Forward-planned, multiple-segment, tangential fields with concomitant boost in the treatment of breast cancer

We report on the utility of forward-planned, 3-dimensional (3D), multiple-segment tangential fields for radiation treatment of patients with breast cancer. The technique accurately targets breast tissue and the tumor bed and reduces dose inhomogeneity in the target. By decreasing excess dose to the skin and lung, a concomitant boost to the tumor bed can be delivered during the initial treatment, thereby decreasing the overall treatment time by one week. More than 120 breast cancer patients have been treated with this breast conservation technique in our clinic. For each patient, a 3D treatment plan based upon breast and tumor bed volumes delineated on computed tomography (CT) was developed. Segmented tangent fields were iteratively created to reduce “hot spots” produced by traditional tangents. The tumor bed received a concomitant boost with additional conformal photon beams. The final tumor bed boost was delivered either with conformal photon beams or conventional electron beams.

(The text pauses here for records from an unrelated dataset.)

(* ===== verification/MarketplaceTrust.v ===== *)
(** What the marketplace lets through: the cycles of dependencies it finds, the
    versions the registry chooses, the packages that are published and
    installed, and what tenants are entitled to. *)

From stdpp Require Import base option list strings gmap sets relations.
From Stdlib Require Import ZArith Lia SpecFloat Sorted.
From S2P Require Import Prelude PyVal Json PyTime Floats Store EventStore Documents Marketplace MarketplaceService.

Local Open Scope Z_scope.

(** * The search for cycles *)

Section Ways.
Context (R : string → string → Prop).

(** Each node of the list is related to the one before it. *)
Fixpoint linked (l : list string) : Prop :=
  match l with
  | x :: ((y :: _) as l') => R x y ∧ linked l'
  | _ => True
  end.

(** A cycle as [visit] reports it: a way from a node back to it, and the node
    once more. *)
Definition reported (c : list string) : Prop := ∃ n mid, c = n :: mid ++ [n; n] ∧ linked (n :: mid ++ [n]).

Lemma linked_app_r l l' : linked (l ++ l') → linked l'.
Proof.
  induction l as [|x l IH]; [done|]. cbn [app]. intros Hl. apply IH. destruct (l ++ l'); [done|apply Hl].
Qed.

Lemma linked_snoc p x y : linked (p ++ [x]) → R x y → linked (p ++ [x; y]).
Proof.
  intros Hp Hxy. induction p as [|z p IH]; [done|]. cbn [app] in *.
  destruct p as [|z' p]; cbn [app linked] in *; naive_solver.
Qed.

Lemma linked_tc x l y : linked (x :: l ++ [y]) → tc R x y.
Proof.
  revert x. induction l as [|z l IH]; intros x; cbn; [intros [? _]; by constructor|].
  intros [Hxz Hl]. eapply tc_l; [exact Hxz|]. by apply IH.
Qed.

Lemma reported_tc c : reported c → ∃ x, tc R x x.
Proof. intros (n & mid & _ & Hl). exists n. by apply (linked_tc n mid n). Qed.

Lemma tc_first x y : tc R x y → ∃ z, R x z.
Proof. destruct 1; eauto. Qed.
End Ways.

Lemma reported_impl (R R' : string → string → Prop) c : (∀ x y, R x y → R' x y) → reported R c → reported R' c.
Proof.
  intros HR (n & mid & Hc & Hl). exists n, mid. split; [done|]. clear Hc. revert Hl.
  generalize (n :: mid ++ [n]) as l. induction l as [|x [|y l] IH]; [done..|]. intros [Hxy Hl]. split; [by apply HR|by apply IH].
Qed.

Section Cycles.
Import DependencyGraph.
Context (E : dict (list string)).
Implicit Types (w : walk) (p l order : list string).

Definition edge (x y : string) : Prop := y ∈ children x E.
(** [EvaluationDataset(...)] draws an id when none is given, then the time. *)
Definition new (tenant_id organization_id name : string) (cases : list EvaluationCase) (created_by : string)
    (dataset_id : option string) : M (sys S) t :=
  let* id := match dataset_id with Some id => ret id | None => let* u := uuid4 in ret ("eval-dataset-" +:+ u) end in
  let* now := utc_now in
  ret (Mk tenant_id organization_id name cases created_by id now).

Definition from_dict (value : doc) : M (sys S) t :=
  let* dataset_id := of_res (str_field value "dataset_id") in
  let* tenant_id := of_res (str_field value "tenant_id") in
  let* organization_id := of_res (str_field value "organization_id") in
  let* name := of_res (str_field value "name") in
  let* cases := of_res (let? l := py_iter (dget_or value "cases" (VList [])) in res_map case_of l) in
  let* created_at := time_field_or_now value "created_at" in
  ret (Mk tenant_id organization_id name cases (str_field_or value "created_by" "") dataset_id created_at).

Definition dataset_ok (d : t) : Prop := Forall EvaluationCase.case_ok (cases d) ∧ time_ok (created_at d).

Lemma cases_of l : Forall EvaluationCase.case_ok l → res_map case_of (map (fun c => VDict (EvaluationCase.as_dict c)) l) = Ok l.
Proof.
  induction 1 as [|c l Hc _ IH]; [done|]. cbn [map res_map case_of]. rewrite EvaluationCase.case_from_as_dict by done.
  cbn [res_bind]. by rewrite IH.
Qed.

Lemma dataset_dec_enc d (s : sys S) : dataset_ok d → from_dict (as_dict d) s = (Ok d, s).
Proof.
  intros [Hc Ht]. unfold from_dict.
  assert ((let? l := py_iter (dget_or (as_dict d) "cases" (VList [])) in res_map case_of l) = Ok (cases d)) as ->
    by exact (cases_of _ Hc).
  unfold bind, of_res, ret. cbn -[time_field_or_now]. rewrite (time_field_or_now_iso _ _ _ _ Ht) by done. by destruct d.
Qed.

End Calls.
End EvaluationDataset.

Abbreviation EvaluationDataset := EvaluationDataset.t.

#[export] Instance dataset_document `{Oracle} {S} : Document S EvaluationDataset := {
  d_coll := "evaluation_datasets";
  d_key := EvaluationDataset.dataset_id;
  d_enc := EvaluationDataset.as_dict;
  d_dec := EvaluationDataset.from_dict;
  d_ok := EvaluationDataset.dataset_ok;
  d_dec_enc := EvaluationDataset.dataset_dec_enc;
  d_enc_ne d := ltac:(done);
}.

(** * evaluation_result.py *)

Definition QUALITY_METRICS : list string :=
  ["correctness"; "completeness"; "latency"; "cost"; "safety"; "policy_compliance"; "tenant_isolation_compliance";
   "veil_boundary_compliance"; "human_approval_accuracy"; "hallucination_risk"; "tool_use_accuracy"].

Module EvaluationResult.
Record t := Mk {
  dataset_id : string;
  tenant_id : string;
  target_type : string;
  target_id : string;
  metrics : dict float;
  case_results : list val;
  run_id : string;
  created_at : Z;
}.

Definition overall_score (r : t) : float :=
  match metrics r with
  | [] => lit 0 1
  | m => round4 (fdiv (py_sum m.*2) (float_of_Z (Z.of_nat (length m))))
  end.

Definition as_dict (r : t) : doc :=
  [("run_id", VStr (run_id r)); ("dataset_id", VStr (dataset_id r)); ("tenant_id", VStr (tenant_id r));
   ("target_type", VStr (target_type r)); ("target_id", VStr (target_id r)); ("metrics", VDict (float_doc (metrics r)));
   ("overall_score", VNumber (overall_score r)); ("case_results", VList (case_results r));
   ("created_at", VStr (isoformat (created_at r)))].

Section Calls.
Context `{Oracle} {S : Type}.

Definition new (dataset_id tenant_id target_type target_id : string) (metrics : dict float) (case_results : list val) : M (sys S) t :=
  let* id := uuid4 in
  let* now := utc_now in
  ret (Mk dataset_id tenant_id target_type target_id metrics case_results ("eval-run-" +:+ id) now).

Definition from_dict (value : doc) : M (sys S) t :=
  let* run_id := of_res (str_field value "run_id") in
  let* dataset_id := of_res (str_field value "dataset_id") in
  let* tenant_id := of_res (str_field value "tenant_id") in
  let* target_type := of_res (str_field value "target_type") in
  let* target_id := of_res (str_field value "target_id") in
  let* metrics := of_res (let? d := dict_field_or_empty value "metrics" in floats_of d) in
  let* case_results := of_res (py_iter (dget_or value "case_results" (VList []))) in
  let* created_at := time_field_or_now value "created_at" in
  ret (Mk dataset_id tenant_id target_type target_id metrics case_results run_id created_at).

Definition result_ok (r : t) : Prop :=
  Forall (fun p => readable p.2) (metrics r) ∧ readable (overall_score r) ∧ time_ok (created_at r).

All patients received 45 Gy to the breast target, plus an additional 5 Gy to the surgical excision site, bringing the total dose to 50 Gy to the boost target volume in 25 fractions. The final boost to the excision site brought the total target dose to 60 Gy. With minimum follow-up of 4 months and median follow-up of 11 months, all patients have excellent cosmetic results. There has been minimal breast edema and minimal skin changes. There have been no local relapses to date. Forward planning of multi-segment fields is facilitated with 3D planning and multileaf collimation. The treatment technique offers improvement in target dose homogeneity and the ability to confidently concomitantly boost the excision site. The technique also offers the advantage for physics and therapy staff to develop familiarity with multiple segment fields, as a precursor to intensity-modulated radiation therapy (IMRT) techniques.